Instructions to follow
Nothing but the lines from the one with "extended_flags path in" down to the one with "Definition index_entry_wf (e" should be returned, exactly and with both ends included, from the material below.

Input material
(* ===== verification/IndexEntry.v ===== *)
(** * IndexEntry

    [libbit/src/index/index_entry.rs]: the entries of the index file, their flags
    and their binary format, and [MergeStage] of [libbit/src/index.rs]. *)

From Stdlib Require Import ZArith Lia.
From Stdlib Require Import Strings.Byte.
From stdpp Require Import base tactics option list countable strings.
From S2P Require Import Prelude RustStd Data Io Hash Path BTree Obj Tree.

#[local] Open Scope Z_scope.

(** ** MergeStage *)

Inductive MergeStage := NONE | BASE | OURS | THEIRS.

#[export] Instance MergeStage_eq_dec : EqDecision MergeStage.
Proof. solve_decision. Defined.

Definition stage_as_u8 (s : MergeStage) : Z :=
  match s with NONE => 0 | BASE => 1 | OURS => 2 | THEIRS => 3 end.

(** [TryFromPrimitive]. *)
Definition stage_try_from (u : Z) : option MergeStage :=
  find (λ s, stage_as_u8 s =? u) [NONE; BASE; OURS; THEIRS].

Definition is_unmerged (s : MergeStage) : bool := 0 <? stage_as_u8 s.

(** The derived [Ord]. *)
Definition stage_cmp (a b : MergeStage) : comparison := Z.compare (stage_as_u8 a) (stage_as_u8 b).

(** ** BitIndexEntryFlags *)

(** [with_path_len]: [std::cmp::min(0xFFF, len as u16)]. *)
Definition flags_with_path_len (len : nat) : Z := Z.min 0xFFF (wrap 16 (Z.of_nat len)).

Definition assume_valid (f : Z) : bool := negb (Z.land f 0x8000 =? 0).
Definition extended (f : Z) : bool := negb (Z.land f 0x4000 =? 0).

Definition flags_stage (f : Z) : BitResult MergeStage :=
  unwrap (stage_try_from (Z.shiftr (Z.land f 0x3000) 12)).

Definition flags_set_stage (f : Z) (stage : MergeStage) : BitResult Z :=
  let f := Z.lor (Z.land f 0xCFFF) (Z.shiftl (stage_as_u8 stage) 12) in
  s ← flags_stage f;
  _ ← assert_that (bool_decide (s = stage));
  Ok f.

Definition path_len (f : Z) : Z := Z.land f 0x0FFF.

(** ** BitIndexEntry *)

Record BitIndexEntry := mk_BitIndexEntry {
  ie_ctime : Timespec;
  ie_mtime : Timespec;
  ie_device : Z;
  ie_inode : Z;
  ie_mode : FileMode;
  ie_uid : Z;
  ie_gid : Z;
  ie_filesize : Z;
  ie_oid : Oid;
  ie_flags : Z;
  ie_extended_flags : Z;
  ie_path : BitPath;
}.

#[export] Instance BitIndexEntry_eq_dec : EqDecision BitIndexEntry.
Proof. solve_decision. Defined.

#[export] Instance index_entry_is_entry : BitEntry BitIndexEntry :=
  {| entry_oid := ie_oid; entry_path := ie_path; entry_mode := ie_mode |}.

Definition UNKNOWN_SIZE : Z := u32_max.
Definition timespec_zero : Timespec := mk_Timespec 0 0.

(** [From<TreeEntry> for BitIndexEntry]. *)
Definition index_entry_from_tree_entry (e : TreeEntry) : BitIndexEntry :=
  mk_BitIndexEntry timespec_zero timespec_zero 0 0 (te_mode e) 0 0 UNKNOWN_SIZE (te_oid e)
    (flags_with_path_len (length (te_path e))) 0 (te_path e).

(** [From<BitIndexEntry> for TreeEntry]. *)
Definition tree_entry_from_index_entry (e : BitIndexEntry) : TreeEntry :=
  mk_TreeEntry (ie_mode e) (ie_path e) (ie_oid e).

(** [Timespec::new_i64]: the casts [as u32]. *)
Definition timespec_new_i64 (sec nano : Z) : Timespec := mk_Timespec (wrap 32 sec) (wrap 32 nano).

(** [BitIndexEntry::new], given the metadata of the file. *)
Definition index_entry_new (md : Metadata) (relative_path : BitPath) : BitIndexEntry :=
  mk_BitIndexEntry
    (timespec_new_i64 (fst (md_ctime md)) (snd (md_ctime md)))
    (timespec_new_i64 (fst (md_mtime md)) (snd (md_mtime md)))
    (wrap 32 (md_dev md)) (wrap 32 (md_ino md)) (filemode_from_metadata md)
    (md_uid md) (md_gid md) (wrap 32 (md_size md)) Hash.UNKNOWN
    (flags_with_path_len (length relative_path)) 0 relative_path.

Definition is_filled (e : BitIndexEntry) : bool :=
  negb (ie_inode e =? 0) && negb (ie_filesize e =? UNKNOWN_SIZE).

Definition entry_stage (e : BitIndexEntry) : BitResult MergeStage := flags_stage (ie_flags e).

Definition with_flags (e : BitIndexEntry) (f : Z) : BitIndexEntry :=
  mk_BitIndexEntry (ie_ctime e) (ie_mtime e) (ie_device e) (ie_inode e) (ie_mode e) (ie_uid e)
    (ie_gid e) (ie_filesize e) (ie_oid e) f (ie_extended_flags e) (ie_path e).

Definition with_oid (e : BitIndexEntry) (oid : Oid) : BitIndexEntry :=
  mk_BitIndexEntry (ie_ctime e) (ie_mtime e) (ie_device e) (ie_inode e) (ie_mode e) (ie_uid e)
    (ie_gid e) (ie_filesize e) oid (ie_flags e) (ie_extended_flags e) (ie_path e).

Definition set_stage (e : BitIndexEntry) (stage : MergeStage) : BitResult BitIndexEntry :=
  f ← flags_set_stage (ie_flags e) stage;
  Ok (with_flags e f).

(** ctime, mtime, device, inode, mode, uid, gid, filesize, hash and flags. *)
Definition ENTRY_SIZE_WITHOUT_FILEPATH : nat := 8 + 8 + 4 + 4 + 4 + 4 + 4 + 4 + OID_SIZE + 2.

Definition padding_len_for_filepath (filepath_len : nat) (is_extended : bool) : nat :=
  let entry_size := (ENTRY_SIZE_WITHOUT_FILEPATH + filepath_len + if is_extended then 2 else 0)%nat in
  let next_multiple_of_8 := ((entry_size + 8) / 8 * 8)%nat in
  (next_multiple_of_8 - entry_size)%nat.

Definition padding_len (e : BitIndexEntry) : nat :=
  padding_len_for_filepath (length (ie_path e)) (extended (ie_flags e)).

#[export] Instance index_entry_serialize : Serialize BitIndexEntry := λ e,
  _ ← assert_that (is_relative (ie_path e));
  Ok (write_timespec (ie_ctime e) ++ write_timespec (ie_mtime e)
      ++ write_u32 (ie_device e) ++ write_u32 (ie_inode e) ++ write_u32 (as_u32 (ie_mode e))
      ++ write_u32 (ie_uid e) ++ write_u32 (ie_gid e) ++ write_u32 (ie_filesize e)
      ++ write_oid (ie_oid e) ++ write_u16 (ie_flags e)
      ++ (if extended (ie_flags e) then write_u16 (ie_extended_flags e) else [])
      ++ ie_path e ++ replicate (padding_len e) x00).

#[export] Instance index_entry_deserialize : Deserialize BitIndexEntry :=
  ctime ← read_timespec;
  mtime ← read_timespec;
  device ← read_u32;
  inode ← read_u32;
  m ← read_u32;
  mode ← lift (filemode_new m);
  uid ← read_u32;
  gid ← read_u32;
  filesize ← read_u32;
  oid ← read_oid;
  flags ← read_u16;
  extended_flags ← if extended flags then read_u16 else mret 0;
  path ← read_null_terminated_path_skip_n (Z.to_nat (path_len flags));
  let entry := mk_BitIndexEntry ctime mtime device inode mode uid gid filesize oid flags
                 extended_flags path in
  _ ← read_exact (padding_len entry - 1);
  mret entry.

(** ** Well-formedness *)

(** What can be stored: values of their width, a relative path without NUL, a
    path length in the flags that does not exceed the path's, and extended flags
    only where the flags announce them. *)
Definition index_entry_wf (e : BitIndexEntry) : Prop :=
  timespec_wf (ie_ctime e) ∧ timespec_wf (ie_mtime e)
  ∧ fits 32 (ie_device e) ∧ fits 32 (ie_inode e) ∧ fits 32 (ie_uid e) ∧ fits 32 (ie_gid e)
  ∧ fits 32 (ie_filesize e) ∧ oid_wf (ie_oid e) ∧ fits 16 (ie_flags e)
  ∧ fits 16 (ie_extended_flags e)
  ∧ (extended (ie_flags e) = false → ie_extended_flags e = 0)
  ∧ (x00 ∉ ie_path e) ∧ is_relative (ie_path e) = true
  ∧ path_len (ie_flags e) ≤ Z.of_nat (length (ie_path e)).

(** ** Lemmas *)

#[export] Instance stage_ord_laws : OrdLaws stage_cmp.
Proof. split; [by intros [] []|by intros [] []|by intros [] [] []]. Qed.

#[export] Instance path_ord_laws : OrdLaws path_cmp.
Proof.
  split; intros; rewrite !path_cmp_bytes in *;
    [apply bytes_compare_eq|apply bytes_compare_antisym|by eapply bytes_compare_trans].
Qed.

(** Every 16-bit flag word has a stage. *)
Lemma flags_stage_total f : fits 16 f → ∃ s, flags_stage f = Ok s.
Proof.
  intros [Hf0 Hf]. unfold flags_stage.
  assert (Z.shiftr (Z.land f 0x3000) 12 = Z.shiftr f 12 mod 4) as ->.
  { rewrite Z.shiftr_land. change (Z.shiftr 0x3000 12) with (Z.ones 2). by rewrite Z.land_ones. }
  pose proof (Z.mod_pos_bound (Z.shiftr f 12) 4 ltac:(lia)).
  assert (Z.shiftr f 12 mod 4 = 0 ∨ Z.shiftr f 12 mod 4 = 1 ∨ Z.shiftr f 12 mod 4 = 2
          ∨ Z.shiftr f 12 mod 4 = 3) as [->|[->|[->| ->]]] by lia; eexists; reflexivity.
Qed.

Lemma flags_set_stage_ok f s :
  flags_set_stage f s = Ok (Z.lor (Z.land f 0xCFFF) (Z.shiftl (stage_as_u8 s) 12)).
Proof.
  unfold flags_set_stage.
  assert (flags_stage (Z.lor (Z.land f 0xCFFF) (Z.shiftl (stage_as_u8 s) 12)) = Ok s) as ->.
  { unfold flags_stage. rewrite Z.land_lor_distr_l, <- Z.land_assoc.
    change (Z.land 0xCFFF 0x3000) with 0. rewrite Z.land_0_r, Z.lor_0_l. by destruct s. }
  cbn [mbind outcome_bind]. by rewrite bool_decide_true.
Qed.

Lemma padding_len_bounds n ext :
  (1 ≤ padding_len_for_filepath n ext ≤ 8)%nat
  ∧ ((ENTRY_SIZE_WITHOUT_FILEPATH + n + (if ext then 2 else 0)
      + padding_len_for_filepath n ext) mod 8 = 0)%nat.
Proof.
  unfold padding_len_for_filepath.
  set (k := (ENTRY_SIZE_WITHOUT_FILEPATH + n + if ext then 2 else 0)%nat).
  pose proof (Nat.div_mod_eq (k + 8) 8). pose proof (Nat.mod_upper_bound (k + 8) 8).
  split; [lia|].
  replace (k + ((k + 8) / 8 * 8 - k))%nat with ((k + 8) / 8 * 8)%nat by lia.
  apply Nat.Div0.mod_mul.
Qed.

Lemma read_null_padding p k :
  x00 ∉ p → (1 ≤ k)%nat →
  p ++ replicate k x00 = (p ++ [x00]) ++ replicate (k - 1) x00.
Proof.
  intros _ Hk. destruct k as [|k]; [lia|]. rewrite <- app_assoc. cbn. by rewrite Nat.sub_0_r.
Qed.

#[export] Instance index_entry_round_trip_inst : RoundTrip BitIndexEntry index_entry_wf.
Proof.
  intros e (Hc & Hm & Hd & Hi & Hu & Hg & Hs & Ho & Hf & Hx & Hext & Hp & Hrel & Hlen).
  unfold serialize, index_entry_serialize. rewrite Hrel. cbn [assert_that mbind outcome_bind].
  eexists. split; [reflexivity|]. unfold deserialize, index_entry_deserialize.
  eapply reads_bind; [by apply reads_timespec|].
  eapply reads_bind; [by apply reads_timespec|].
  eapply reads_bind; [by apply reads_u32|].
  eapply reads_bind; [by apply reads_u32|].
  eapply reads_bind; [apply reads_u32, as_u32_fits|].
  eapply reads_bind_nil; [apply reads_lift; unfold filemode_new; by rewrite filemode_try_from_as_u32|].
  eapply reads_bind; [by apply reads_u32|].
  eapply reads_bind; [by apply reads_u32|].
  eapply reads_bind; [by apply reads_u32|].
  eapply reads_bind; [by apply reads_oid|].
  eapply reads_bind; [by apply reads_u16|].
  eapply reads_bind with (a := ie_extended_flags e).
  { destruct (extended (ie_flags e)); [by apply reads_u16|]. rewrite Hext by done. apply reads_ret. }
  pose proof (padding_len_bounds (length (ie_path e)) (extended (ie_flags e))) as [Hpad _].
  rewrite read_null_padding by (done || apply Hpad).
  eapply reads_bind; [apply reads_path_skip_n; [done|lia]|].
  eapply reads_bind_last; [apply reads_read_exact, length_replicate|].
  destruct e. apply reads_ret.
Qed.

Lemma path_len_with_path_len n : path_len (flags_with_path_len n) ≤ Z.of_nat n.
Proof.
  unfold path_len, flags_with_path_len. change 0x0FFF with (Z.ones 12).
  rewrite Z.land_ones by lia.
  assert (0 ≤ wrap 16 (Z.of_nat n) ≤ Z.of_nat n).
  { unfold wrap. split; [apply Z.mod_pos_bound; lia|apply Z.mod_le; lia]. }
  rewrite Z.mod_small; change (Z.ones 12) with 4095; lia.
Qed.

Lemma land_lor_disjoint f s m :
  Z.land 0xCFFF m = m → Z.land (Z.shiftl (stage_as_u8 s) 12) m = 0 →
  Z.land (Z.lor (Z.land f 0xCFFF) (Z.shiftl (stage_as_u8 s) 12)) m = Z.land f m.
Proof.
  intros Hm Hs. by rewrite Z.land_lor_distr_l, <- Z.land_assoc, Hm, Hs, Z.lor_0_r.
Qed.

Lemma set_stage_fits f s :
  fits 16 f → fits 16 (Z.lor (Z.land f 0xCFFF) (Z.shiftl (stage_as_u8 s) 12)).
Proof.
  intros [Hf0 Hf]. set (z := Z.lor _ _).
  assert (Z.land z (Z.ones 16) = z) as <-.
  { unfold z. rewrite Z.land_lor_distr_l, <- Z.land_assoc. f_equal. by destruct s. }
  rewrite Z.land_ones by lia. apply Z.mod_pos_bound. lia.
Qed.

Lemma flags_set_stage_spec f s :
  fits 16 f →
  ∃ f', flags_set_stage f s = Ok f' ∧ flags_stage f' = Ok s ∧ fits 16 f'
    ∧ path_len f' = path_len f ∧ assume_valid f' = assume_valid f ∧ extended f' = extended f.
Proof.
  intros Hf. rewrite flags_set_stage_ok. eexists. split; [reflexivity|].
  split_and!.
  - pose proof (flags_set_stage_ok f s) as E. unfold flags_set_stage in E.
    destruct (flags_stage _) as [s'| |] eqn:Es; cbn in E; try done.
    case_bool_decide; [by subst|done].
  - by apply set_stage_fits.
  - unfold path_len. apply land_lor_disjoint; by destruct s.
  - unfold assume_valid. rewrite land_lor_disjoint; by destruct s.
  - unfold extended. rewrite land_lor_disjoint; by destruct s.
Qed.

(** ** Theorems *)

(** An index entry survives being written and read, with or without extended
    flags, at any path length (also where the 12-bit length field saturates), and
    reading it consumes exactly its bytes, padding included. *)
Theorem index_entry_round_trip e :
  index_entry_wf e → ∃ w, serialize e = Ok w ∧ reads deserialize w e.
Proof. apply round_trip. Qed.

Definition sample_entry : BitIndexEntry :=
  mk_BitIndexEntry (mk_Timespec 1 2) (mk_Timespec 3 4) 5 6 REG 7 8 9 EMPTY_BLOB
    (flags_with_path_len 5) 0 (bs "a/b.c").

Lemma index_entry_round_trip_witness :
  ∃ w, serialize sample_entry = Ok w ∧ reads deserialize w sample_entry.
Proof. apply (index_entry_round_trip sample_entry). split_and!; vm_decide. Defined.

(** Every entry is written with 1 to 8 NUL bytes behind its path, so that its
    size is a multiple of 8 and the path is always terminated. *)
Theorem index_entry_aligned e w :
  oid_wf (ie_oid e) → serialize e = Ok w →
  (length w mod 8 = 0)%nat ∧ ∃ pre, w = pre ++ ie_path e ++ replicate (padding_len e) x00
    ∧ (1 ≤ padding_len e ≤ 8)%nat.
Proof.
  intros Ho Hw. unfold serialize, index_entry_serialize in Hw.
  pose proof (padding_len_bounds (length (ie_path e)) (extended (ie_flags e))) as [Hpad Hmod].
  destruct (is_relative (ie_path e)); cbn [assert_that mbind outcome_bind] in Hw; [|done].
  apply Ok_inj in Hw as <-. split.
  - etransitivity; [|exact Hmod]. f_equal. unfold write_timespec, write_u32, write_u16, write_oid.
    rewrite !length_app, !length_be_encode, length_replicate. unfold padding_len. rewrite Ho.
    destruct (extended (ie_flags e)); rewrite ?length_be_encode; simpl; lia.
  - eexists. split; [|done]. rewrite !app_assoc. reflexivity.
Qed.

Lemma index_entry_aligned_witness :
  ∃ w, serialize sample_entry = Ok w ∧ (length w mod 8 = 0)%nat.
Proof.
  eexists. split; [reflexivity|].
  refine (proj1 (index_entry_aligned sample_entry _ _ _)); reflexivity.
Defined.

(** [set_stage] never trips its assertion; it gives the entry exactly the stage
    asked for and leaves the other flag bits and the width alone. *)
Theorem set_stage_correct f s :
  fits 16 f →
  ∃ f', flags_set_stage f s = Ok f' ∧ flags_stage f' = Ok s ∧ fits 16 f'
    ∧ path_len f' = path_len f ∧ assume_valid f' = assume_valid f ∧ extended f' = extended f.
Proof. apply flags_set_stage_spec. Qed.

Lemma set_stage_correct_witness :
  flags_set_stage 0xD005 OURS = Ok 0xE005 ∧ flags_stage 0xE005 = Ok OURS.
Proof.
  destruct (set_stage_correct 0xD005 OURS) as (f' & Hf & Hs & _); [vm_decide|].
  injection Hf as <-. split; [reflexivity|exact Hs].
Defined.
...
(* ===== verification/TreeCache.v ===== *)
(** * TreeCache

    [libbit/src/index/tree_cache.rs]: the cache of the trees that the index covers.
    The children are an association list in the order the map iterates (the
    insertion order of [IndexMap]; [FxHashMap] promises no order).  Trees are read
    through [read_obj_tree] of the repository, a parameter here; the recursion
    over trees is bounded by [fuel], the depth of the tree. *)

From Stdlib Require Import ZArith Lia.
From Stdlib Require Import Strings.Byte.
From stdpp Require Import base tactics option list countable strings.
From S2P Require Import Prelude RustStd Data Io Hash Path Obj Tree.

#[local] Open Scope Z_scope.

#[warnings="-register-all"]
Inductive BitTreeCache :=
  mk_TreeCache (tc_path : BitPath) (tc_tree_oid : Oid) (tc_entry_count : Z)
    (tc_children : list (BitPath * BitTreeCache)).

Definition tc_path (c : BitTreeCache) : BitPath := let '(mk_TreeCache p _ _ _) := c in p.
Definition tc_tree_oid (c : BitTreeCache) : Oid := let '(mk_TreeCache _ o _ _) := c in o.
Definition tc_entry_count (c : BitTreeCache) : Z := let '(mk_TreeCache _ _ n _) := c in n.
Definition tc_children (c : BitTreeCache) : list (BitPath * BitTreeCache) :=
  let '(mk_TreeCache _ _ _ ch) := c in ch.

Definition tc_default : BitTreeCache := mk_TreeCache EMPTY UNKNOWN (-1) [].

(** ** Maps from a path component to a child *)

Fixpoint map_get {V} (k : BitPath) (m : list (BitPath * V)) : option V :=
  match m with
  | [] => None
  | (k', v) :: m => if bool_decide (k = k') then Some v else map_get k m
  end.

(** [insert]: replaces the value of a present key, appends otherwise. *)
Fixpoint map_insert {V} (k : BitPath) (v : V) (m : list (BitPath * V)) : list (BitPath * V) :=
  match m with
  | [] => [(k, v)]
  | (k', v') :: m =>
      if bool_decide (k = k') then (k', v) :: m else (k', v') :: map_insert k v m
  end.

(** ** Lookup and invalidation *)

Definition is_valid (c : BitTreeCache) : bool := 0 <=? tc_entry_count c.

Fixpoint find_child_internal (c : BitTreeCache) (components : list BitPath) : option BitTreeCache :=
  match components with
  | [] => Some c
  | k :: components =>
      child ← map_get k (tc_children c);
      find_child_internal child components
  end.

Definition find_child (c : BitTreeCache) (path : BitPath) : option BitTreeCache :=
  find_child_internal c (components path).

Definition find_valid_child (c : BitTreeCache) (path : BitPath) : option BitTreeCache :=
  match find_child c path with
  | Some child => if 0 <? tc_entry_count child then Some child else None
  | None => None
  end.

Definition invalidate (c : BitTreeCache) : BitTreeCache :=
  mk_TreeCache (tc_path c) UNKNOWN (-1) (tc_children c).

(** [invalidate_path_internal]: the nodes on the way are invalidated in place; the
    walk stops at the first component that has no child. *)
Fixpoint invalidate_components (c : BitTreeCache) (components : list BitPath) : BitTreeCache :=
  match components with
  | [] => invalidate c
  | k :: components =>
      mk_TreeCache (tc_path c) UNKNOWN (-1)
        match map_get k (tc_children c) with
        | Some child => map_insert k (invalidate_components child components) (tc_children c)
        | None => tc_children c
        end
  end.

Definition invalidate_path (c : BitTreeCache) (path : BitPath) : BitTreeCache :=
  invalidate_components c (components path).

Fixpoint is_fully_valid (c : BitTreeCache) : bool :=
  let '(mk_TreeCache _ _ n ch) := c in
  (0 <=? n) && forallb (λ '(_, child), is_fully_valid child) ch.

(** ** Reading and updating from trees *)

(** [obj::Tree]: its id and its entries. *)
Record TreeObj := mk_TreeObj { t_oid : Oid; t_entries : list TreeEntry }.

Your response
                 extended_flags path in
  _ ← read_exact (padding_len entry - 1);
  mret entry.

(** ** Well-formedness *)

(** What can be stored: values of their width, a relative path without NUL, a
    path length in the flags that does not exceed the path's, and extended flags
    only where the flags announce them. *)
Definition index_entry_wf (e : BitIndexEntry) : Prop :=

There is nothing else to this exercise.